Lo stesso vale per la destra, che non avrebbe forse mai votato per il sociale?
“Infatti, già alla fine del 2016 avevano detto che la Riforma delle Imprese sarebbe stata assorbita da un pacchetto sociale. Se guardiamo il risultato del voto in Ticino, col 52% dei favorevoli, vuol dire che hanno fatto passare questo messaggio”.

Il PS è spaccato, o almeno così le è parso dal Comitato?
“Le valutazioni sono molto diverse. C’è chi chiede di disunire le due cose, che congiunte non vanno bene. La strategia di Bertoli, quella di collegare i due fattori per ottenere quanto meno la parte sociale, è completamente opposta. Sono, come dicevo, valutazioni opposte, chi ritiene la sua idea interessante e chi la boccia”.

Come ha preso Bertoli il fatto di essere stato sconfessato? Non sarà stato facile per lui giungere a questo pacchetto…
“No, infatti. Quello che ha ottenuto, i 21 milioni, sono stati frutto di una lunga negoziazione. Si è dovuto impegnare molto, dicendo che non avrebbe firmato il pacchetto finché non avrebbe avuto sul piano sociale altrettanti milioni di quelli ricavati negli sgravi, ha fatto il massimo”.
Pensa che sia stato brutto trovarsi di fatto contro il presidente e parte del partito?
“Questo fa parte della dialettica, dei ruoli diversi. Metti in conto anche queste cose, poi si tratta di fare in modo che le bocce siano ferme. Secondo me il voto del 18 è intempestivo, non cambiava niente aspettare tre settimane”.

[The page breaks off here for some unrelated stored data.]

Lemma delete_refines env c s hash :
  env_ok env → refines c s → chunk_name hash →
  refines (cache_op (DeleteOp hash) c).2 (deleteChunk env hash s) ∧
  accessCounter_ (deleteChunk env hash s) = accessCounter_ s.
Proof.
  intros He [Hs Hlim Hpos Hused Ho Hsync (l & Hr & E)] Hname.
  pose proof (deleteChunk_inv env hash s Hs (chunk_name_simple _ Hname)) as Hinv.
  destruct He as (Ho1 & _ & Hrm & _). cbn [cache_op snd].
  destruct (delete_fields env s hash Hrm) as (s1 & Es & Em & Eb & Ex & Ec & Ed).
  rewrite Es in *. destruct (persist_fields env s1) as (Eb' & Ex' & Eu' & Ec' & Em').
  pose proof (recency_forget hash l _ Hr) as Hr1. rewrite <- Em, <- Em' in Hr1.
  assert (∀ i, chunk_name i → i ≠ hash →
            read_file (chunkPath (persistMetadata env s1) i) (disk (persistMetadata env s1)) =
            read_file (chunkPath s i) (disk s)) as Hrd.
  { intros i Hi Hne. unfold read_file. rewrite (chunkPath_base _ s1) by done.
    rewrite persist_disk_other by (apply chunkPath_not_metaPath; auto with dss).
    rewrite Ed, (chunkPath_base s1 s) by done. apply lookup_delete_ne.
    intros ?%chunkPath_inj; auto with dss. }
  split; [|by rewrite Ec']. split; cbn [limit entries]; rewrite ?Ex', ?Ex; try done.
  - rewrite (inv_used _ Hinv), Em', Em. pose proof (inv_used _ Hs) as Hu.
    destruct (meta_ s !! hash) as [m|] eqn:Hm.
    + rewrite (total_delete _ hash m Hm) in Hu.
      pose proof (inv_sizes _ Hs hash m Hm) as Hz. cbn in Hz. lia.
    + rewrite delete_id by done. lia.
  - apply orphan_free_persist. intros id Hid. unfold no_orphan. rewrite Em, Ed, (chunkPath_base _ s) by done.
    intros [<-|?]%lookup_delete_None; [apply lookup_delete_eq|].
    apply lookup_delete_None. right. by apply Ho.
  - by apply persist_synced.
  - exists (forget hash l). split; [done|]. rewrite E, view_forget. symmetry. apply view_ext.
    intros [i d] [Hne Hi%Hr]%elem_of_forget.
    apply Hrd; [|done]. apply (inv_names _ Hs i d Hi).
Qed.

Lemma limit_refines env c s bytes :
  env_ok env → refines c s → 0 < bytes →
  refines (cache_op (LimitOp bytes) c).2 (setMaxBytes env bytes s) ∧
  accessCounter_ (setMaxBytes env bytes s) = accessCounter_ s ∧
  maxBytes_ (setMaxBytes env bytes s) = bytes.
Proof.
  intros He [Hs Hlim Hpos Hused Ho Hsync (l & Hr & E)] Hb. unfold setMaxBytes.
  assert (storage_inv (set_max bytes s)) as Hs1 by (by destruct Hs; split).
  destruct (enforceLimit_spec env (set_max bytes s) Hs1) as (_ & _ & _ & -> & -> & _);
    [cbn; lia|].
  split; [|done]. cbn [cache_op snd]. rewrite E.
  change (view s l) with (view (set_max bytes s) l).
  by apply (enforce_refines env (set_max bytes s)).
Qed.

(** ** Runs *)

(** Chunk names, no removed limit, and sizes for which 64 bits are enough. *)
Definition op_ok (op : storage_op) : Prop :=
  match op with
  | StoreOp hash data => chunk_name hash ∧ zlen data < 2 ^ 63
  | LoadOp hash | DeleteOp hash => chunk_name hash
  | LimitOp bytes => 0 < bytes < 2 ^ 63
  | HasOp _ | RestartOp => True
  end.

#[export] Instance op_ok_dec op : Decision (op_ok op).
Proof. destruct op; cbn [op_ok]; apply _. Defined.

Lemma step_refines env op c s :
  env_ok env → refines c s → op_ok op → maxBytes_ s < 2 ^ 63 → accessCounter_ s < 2 ^ 64 - 1 →
  ∃ s', storage_exec env op s = ((cache_op op c).1, s') ∧ refines (cache_op op c).2 s' ∧
        maxBytes_ s' < 2 ^ 63 ∧ accessCounter_ s' ≤ accessCounter_ s + 1.
Proof.
  intros He Hc Hop Hmax Hcnt. destruct op as [hash data|hash|hash|hash|bytes|].
  - destruct Hop as [Hname Hz]. pose proof (ref_used _ _ Hc).
    destruct (store_refines env c s hash data) as (s' & Est & Hc' & Ec); [done|done| |].
    { split; [done|]. lia. }
    exists s'. cbn [storage_exec cache_op fst snd]. rewrite Est. refine (conj eq_refl (conj Hc' (conj _ _))); [|lia].
    rewrite (ref_limit _ _ Hc'). cbn [limit]. by rewrite <- (ref_limit _ _ Hc).
  - pose proof (load_refines env c s hash He Hc Hop Hmax Hcnt) as Hl.
    destruct (cache_op (LoadOp hash) c) as [r c'] eqn:El. destruct Hl as (s' & Est & Hc' & Ec).
    exists s'. cbn [fst snd]. refine (conj Est (conj Hc' (conj _ Ec))).
    rewrite (ref_limit _ _ Hc'). cbn in El.
    assert (limit c' = limit c) as ->; [|by rewrite <- (ref_limit _ _ Hc)].
    destruct (cache_find hash c); by injection El as _ <-.
  - exists s. cbn [storage_exec cache_op fst snd]. refine (conj _ (conj Hc (conj Hmax _))); [|lia].
    f_equal. f_equal. unfold hasChunk. apply bool_decide_ext.
    destruct Hc as [Hs _ _ _ _ _ (l & Hr & E)]. rewrite (cache_find_view c s l) by done.
    destruct (meta_ s !! hash) as [m|] eqn:Hm; [|done].
    destruct (inv_disk _ Hs hash m Hm) as (data & Hd & _). unfold read_file. by rewrite Hd.
  - destruct (delete_refines env c s hash He Hc Hop) as [Hc' Ec].
    eexists. split; [done|]. split; [done|]. rewrite Ec, (ref_limit _ _ Hc').
    cbn [cache_op snd limit]. rewrite <- (ref_limit _ _ Hc). lia.
  - destruct (limit_refines env c s bytes He Hc) as (Hc' & Ec & Em); [apply Hop|].
    eexists. split; [done|]. split; [done|]. rewrite Ec, Em. cbn in Hop. lia.
  - exists s. cbn [storage_exec cache_op fst snd].
    rewrite restart_synced by (apply Hc).
    refine (conj eq_refl (conj Hc (conj Hmax _))). lia.
Qed.

Lemma run_refines env ops c s :
  env_ok env → refines c s → Forall op_ok ops → maxBytes_ s < 2 ^ 63 →
  accessCounter_ s + zlen ops < 2 ^ 64 →
  ∃ s', run_all (storage_exec env) ops s = ((run_all cache_op ops c).1, s') ∧
        refines (run_all cache_op ops c).2 s'.
Proof.
  intros He Hc Hops. revert c s Hc. induction Hops as [|op ops Hop Hops IH]; intros c s Hc Hm Hn.
  - by exists s.
  - rewrite zlen_cons in Hn. pose proof (zlen_nonneg ops).
    destruct (step_refines env op c s) as (s1 & E1 & Hc1 & Hm1 & Hn1); try done; [lia|].
    destruct (IH _ _ Hc1 Hm1) as (s2 & E2 & Hc2); [lia|].
    exists s2. cbn [run_all]. rewrite E1. destruct (cache_op op c) as [r c1]. cbn [fst snd] in *.
    rewrite E2. by destruct (run_all cache_op ops c1).
Qed.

Ora vedremo una frattura fra i sostenitori del Ministro e quelli dell’altra parte?
“Frattura non lo so, si parla di posizioni diverse, come è legittimo che ci siano in un partito. Bisognerebbe permettere, come è stato permesso a Bertoli di arrivare a un pacchetto, anche ai parlamentari di fare il loro lavoro fino in fondo, sino al termine dei lavori commissionali. Così è un pasticcio, se a metà strada già si decide”.

Il gruppo parlamentare cosa ne pensa?
“Ne abbiamo parlato con la direzione, il nostro mandato era di cercare di portare dei miglioramenti nel pacchetto. Poi si sono contraddetti, ci siamo sentiti scavalcati dal Comitato Cantonale e dalla proposta della direzione di votare”.

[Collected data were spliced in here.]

(** Without a metadata file the table is rebuilt from the directory: every
    chunk file is found with its size, and the invariant holds. *)
Theorem rebuild_finds_chunks env dir bytes fs
    (Hst : ∀ p, can_stat env p = true) (Hd : ∀ p, dir_exists env p = true)
    (Hmeta : read_file (metaPath_ (new_storage dir bytes fs)) fs = None)
    (Hids : Forall (λ e, chunk_name e.1) (dir_entries (chunksDir_ (new_storage dir bytes fs)) fs))
    (Hsize : sum_sizes entry_bytes (dir_entries (chunksDir_ (new_storage dir bytes fs)) fs)
             < 2 ^ 64)
    (Hcount : zlen (dir_entries (chunksDir_ (new_storage dir bytes fs)) fs) < 2 ^ 64) :
  let s := init env (new_storage dir bytes fs) in
  storage_inv s ∧
  ∀ id, chunk_name id →
        hasChunk s id = true ↔ is_Some (fs !! resolve (chunkPath (new_storage dir bytes fs) id)).
Proof.
  cbn zeta. set (s0 := new_storage dir bytes fs) in *.
  unfold init, loadMetadata. change (set_counter 0 (set_used 0 (set_meta ∅ s0))) with s0.
  change (disk s0) with fs. rewrite Hmeta. unfold rebuildMetadataFromDisk.
  change (set_counter 0 (set_used 0 (set_meta ∅ s0))) with s0.
  rewrite Hd. change (disk s0) with fs.
  assert (∀ id data, (id, data) ∈ dir_entries (chunksDir_ s0) fs → chunk_name id →
            fs !! resolve (chunkPath s0 id) = Some data) as Hfile.
  { intros id data Hin%elem_of_dir_entries Hid. rewrite resolve_chunkPath by auto with dss.
    by rewrite resolve_chunks in Hin. }
  destruct (scan_spec env (dir_entries (chunksDir_ s0) fs) s0) as (Hinv & _ & _ & Hm);
    [done|by apply empty_inv|apply NoDup_dir_entries| |done|done|].
  { rewrite Forall_forall in *. intros [id data] Hin. specialize (Hids _ Hin).
    split; [done|]. split; [by apply Hfile|done]. }
  split; [by apply persist_inv|]. intros id Hid. unfold hasChunk.
  match goal with |- context [persistMetadata env ?x] =>
    destruct (persist_fields env x) as (_ & _ & _ & _ & ->) end.
  rewrite bool_decide_eq_true, Hm.
  change (meta_ s0) with (∅ : gmap str ChunkMeta). rewrite lookup_empty, is_Some_alt. split.
  - intros [([i data] & -> & Hin)%list_elem_of_fmap|[]].
    exists data. by apply Hfile.
  - intros [data Hf]. left. apply (list_elem_of_fmap_2 fst _ (id, data)), elem_of_dir_entries.
    rewrite resolve_chunks. by rewrite resolve_chunkPath in Hf by auto with dss.
Qed.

E se anche dopo il referendum interno prevalesse il no?
“Sarebbe la democrazia, accetteremmo il risultato. Si tratterebbe della parola finale, quella definitiva, dunque non ci sarebbero più margini. Evidentemente in quel momento accetterò cosa diranno. Il voto del Comitato cantonale è preso di misura, e si parla di 50 persone su tutti gli iscritti. Se non c’è una chiamata alle urne di tutti, vale la scelta dei 50. Faccio il referendum per cercare di cambiare il risultato, poi se ci si riesce non lo so”.

Ci saranno ripercussioni nei rapporti Bertoli-PS?
“Non lo so, non penso che dovrebbe averne. È un tema importante, ma limitato. Oltretutto il referendum lo promuovo io, non Manuele”.

E fra lei e il partito?
“Siamo in linea con lo statuto. Abbiamo la fortuna di poter fare un referendum, il PS ne fa tanti quindi è abbastanza logico farne uno anche interno. Gli iscritti devono poter partecipare alle decisioni importanti, lo ritengo un valore aggiunto. Posso dire ancora una cosa?”

Prego.
“Al di là delle questioni interne, ci sono anche gli aspetti sociali. A parte l’aggancio col fisco, c’è anche da vedere dove vanno investiti quei 21 milioni. Il problema dei nidi ce lo stiamo trascinando da 10-15 anni e sono strutture sempre più richieste dalle famiglie che devono essere finanziate in una misura ragionevole, altrimenti le rette sono troppo alte e i salari troppo bassi. Il finanziamento pubblico è insufficiente, per quanto concerne l’assegno parentale abbiamo il mandato del partito di trasferirlo sui nidi: è uno spreco di soldi, onestamente, mentre gli asili sono molto più importanti”.